El problema de elegir la privatización (que va de la mano de la individuación) como vía para tratar el asunto de la salud – tanto la física como la mental – es que se pierde de perspectiva que la salud es, a la vez, un asunto de responsabilidad singular y colectiva que resulta de un frágil equilibrio entre lo privado y lo público. La salud es una forma de asumir lo propio pero en función de la convivencia y el intercambio con los otros; no es un azar que la salud sea ante todo una forma de saludar, es decir, de reconocer y desearle al otro que este bien. Para que eso ocurra, habría que detenerse y recuperar los espacios de lo común, ahí donde es posible encontrarse y saludarse.
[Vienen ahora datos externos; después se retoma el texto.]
Lemma accepts_call n t lp ts es rp :
  is_builtin t = true -> tok_type lp = JZ_TOK_LPAREN -> spells_list n ts es -> accepts_list n ts es ->
  tok_type rp = JZ_TOK_RPAREN ->
  accepts (S n) 14 (t :: lp :: ts ++ [rp])
    (jz_ast_set_name (tok_lexeme t) (new_node JZ_AST_EXPR_BUILTIN_CALL (tok_loc t) es)).
Proof using Type.
  intros Ht Hlp Hsp Hes Hrp. apply reads_accepts; [by auto|]. intros fuel m p r Hp Hm Hf Hfol. cbn [level_parser].
  destruct (phrase_cons _ _ _ _ _ Hp) as [_ Hp1]. pose proof (left_cons body t _ _ (proj1 Hp)).
  destruct (phrase_cons _ _ _ _ _ Hp1) as [_ Hp2]. pose proof (left_cons body lp _ _ (proj1 Hp1)).
  pose proof (phrase_front _ _ _ _ _ Hp2) as Hp3. pose proof (phrase_back _ _ _ _ _ Hp2) as Hp4.
  destruct (phrase_cons _ _ _ _ _ Hp4) as [Hrok _].
  eapply reads_at; [apply (primary_call _ m p t lp _ (proj1 Hp) Ht Hlp)|].
  apply (reads_bind _ _ _ [t] tt (lp :: ts ++ [rp])); [apply (reads_advance _ _ _ (proj1 Hp))|].
  apply (reads_bind _ _ _ [lp] tt (ts ++ [rp])); [apply (reads_advance _ _ _ (proj1 Hp1))|].
  apply after_peek. cbn [length] in *.
  pose proof (list_front n ts es Hsp ltac:(apply Hp3)) as Hfront.
  assert (tok_is JZ_TOK_RPAREN (front (rest (forward 1 (forward 1 p)))) = false) as ->.
  { rewrite (proj1 Hp3). destruct ts as [|u ts]; [done|]. apply bool_decide_eq_false_2. apply Hfront. }
  apply (reads_bind _ _ _ ts es [rp]).
  { apply (list_closed n ts es fuel m _ rp r); [done|exact Hp3|lia|lia|done|by right]. }
  apply (reads_bind _ _ _ [rp] tt []); [by apply (reads_expect _ _ _ rp _ (proj1 Hp4))|apply reads_ret].
Qed.

Lemma accepts_paren n lp ts e rp :
  tok_type lp = JZ_TOK_LPAREN -> accepts_nested n ts e -> tok_type rp = JZ_TOK_RPAREN ->
  accepts (S n) 14 (lp :: ts ++ [rp]) e.
Proof using Type.
  intros Hlp He Hrp. apply reads_accepts; [by auto|]. intros fuel m p r Hp Hm Hf Hfol. cbn [level_parser].
  destruct (phrase_cons _ _ _ _ _ Hp) as [Hlok Hp1]. pose proof (left_cons body lp _ _ (proj1 Hp)).
  pose proof (phrase_front _ _ _ _ _ Hp1) as Hp2. pose proof (phrase_back _ _ _ _ _ Hp1) as Hp3.
  destruct (phrase_cons _ _ _ _ _ Hp3) as [Hrok _].
  assert (is_segment lp = false) as Hseg by (apply ok_not_segment; [done|rewrite Hlp; in_list]).
  eapply reads_at.
  { unfold parse_primary_expr. rewrite peek_front, (proj1 Hp). cbn [ParseGrammar.front app].
    assert (is_decl_identifier_token lp = false) as ->.
    { destruct (is_decl_identifier_token lp) eqn:E; [|done]. apply decl_segment in E. congruence. }
    unfold is_number, tok_is. rewrite Hlp. reflexivity. }
  apply (reads_bind _ _ _ [lp] tt (ts ++ [rp])); [apply (reads_advance _ _ _ (proj1 Hp))|].
  apply (reads_bind _ _ _ ts e [rp]).
  { apply (He fuel _ _ Hp2); [cbn [length]; lia|]. apply closes_follows; [done|closer Hrp]. }
  apply (reads_bind _ _ _ [rp] tt []); [by apply (reads_expect _ _ _ rp _ (proj1 Hp3))|apply reads_ret].
Qed.

(** ** Every derivation *)

Lemma spells_accepts :
  (forall n l ts e, spells n l ts e -> accepts n l ts e) /\
  (forall n ts es, spells_list n ts es -> accepts_list n ts es).
Proof using Heof Hlex.
  apply spells_both.
  - intros. by apply accepts_down.
  - intros. by apply accepts_ternary; [|apply nested_accepts|..].
  - intros. by apply accepts_binary.
  - intros. by apply accepts_unary.
  - intros. by apply accepts_empty.
  - intros. by apply accepts_concat.
  - intros. by apply accepts_replicate; [..|apply nested_accepts].
  - intros n ts e ts1 m ts2 k lb s rb _ He Hlb Hs1 _ Hm Hs Hs2 _ Hk Hrb.
    eapply accepts_bracket; [exact He|done|]. intros. by apply (slice_reads n ts1 m ts2 k s rb fuel p r);
      first [done|apply nested_accepts].
  - intros n ts e ts1 m lb rb _ He Hlb Hs1 _ Hm Hrb.
    eapply accepts_bracket; [exact He|done|]. intros. by apply (single_index_reads n ts1 m rb fuel p r);
      [apply nested_accepts|..].
  - intros n ts e ts1 m lb rb d t _ He Hlb Hs1 _ Hm Hrb Hd Ht Hp.
    eapply accepts_bracket; [exact He|done|]. intros. by apply (indexed_member_reads n ts1 m rb d t fuel p r);
      [apply nested_accepts|..].
  - intros n ts e lb w rb d t _ He Hlb Hw Hrb Hd Ht Hp.
    eapply accepts_bracket; [exact He|done|]. intros. by apply (wildcard_reads _ n w rb d t p r).
  - intros. by apply accepts_literal.
  - intros. by apply accepts_special.
  - intros. by apply accepts_name.
  - intros. by apply accepts_call0.
  - intros. by apply accepts_call.
  - intros. by apply accepts_paren; [|apply nested_accepts|].
  - intros. by apply list_one, nested_accepts.
  - intros. by apply list_cons; [apply nested_accepts|..].
Qed.
End Complete.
Esa función la han cumplido sin duda los centros de salud mental de las comunidades puertorriqueñas y su cierre responde a los intereses de un discurso que no tiene nada de saludable pues su horizonte no es el sostén del lazo social sino el beneficio de unos cuantos individuos y sociedades al precio que sea. ¿Es acaso posible revertir ese movimiento de privatización de los servicios de salud mental del país? Cabría preguntarse si habría la voluntad política pero también la entereza para reconocer lo que eso implica y el valor para asumir el precio de tal decisión. Volvemos a insistir, es un asunto ético y por lo tanto político, es decir un asunto sobre el cual todos y cada uno de los ciudadanos tendríamos algo que decir y hacer.